Non-concessional contributions are capped separately ($120,000 a year in 2025-26, with a bring-forward of up to $360,000 over three years) and are switched off once your Total Super Balance reaches the Transfer Balance Cap. They are not a way to put unlimited money into super. The interaction of the caps is set out on the ATO non-concessional contributions cap page.

What Division 293 doesn't change

It is easy to read about a second 15% charge and conclude that super stops being worth it above $250,000. The numbers say otherwise for most high earners.

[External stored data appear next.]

(** * Sequence generators of [code/detour-group-theory.cpp]

    A shallow embedding of the two generators of the file, the
    [Z256Generator] (additive recurrence modulo 256) and the
    [SerialNumberGenerator] (a linear congruential engine whose draws are
    decomposed into mixed-radix digits), together with the properties the
    specification states about them.

    Conventions.  A C++ [int] is a [Z] kept inside the 32-bit two's
    complement range; operations whose behaviour is undefined in C++ (signed
    overflow, division by zero) return [None].  A [char] is one byte of a
    [string]; its promotion to [int] is the signed one of x86-64 gcc, the
    platform the file names in its first line.

    The comma initialiser of [code/surprising-comma-operator-bug.cpp] and
    the hand-written deep copy of [code/json-ultimate-copy.cpp] follow the
    generators. *)

From Stdlib Require Import ZArith Zdivisibility List ListSet Finite String Ascii.
From Stdlib Require Import Bool Lia.
Import ListNotations.
Local Open Scope Z_scope.

(** ** Undefined behaviour as [option] *)

Definition bind {A B : Type} (m : option A) (k : A -> option B) : option B :=
  match m with
  | Some a => k a
  | None => None
  end.

Notation "x <- m ;; k" := (bind m (fun x => k))
  (at level 61, m at next level, right associativity).
Notation "' p <- m ;; k" := (bind m (fun x => match x with p => k end))
  (at level 61, p pattern, m at next level, right associativity).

  • Concessional contributions taxed at 30% under Division 293 still beat the same income taken as salary and taxed at a 47% top marginal rate. The arbitrage compresses; it does not disappear.
  • Earnings inside the fund are still taxed at 15% in accumulation and 0% in pension phase up to the Transfer Balance Cap, unless you are also above the separate $3 million Division 296 threshold. Those are different taxes with different thresholds.
  • The bridge between an early-retirement date and preservation age is funded by non-super wealth regardless of Division 293. Nothing about this tax changes how the bridge years work. The bridge-to-super post covers that side.

Try it yourself

See where your plan crosses $250,000

ProjectFi's engine models Division 293 on your projected income and contributions, so you can see in which years the extra 15% applies and how spouse splitting or a non-concessional shift changes the after-tax outcome.

Open the planner

The bottom line

Division 293 adds 15% to the super contributions of people whose income plus contributions exceed $250,000, a threshold that has not moved since 2017-18. For a single high earner it narrows the super arbitrage from 15-versus-47 to 30-versus-47, still a saving but a smaller one. For a couple it is one of the rare super taxes that responds to how the household arranges its contributions, which is why it is worth modelling both partners rather than just the higher earner.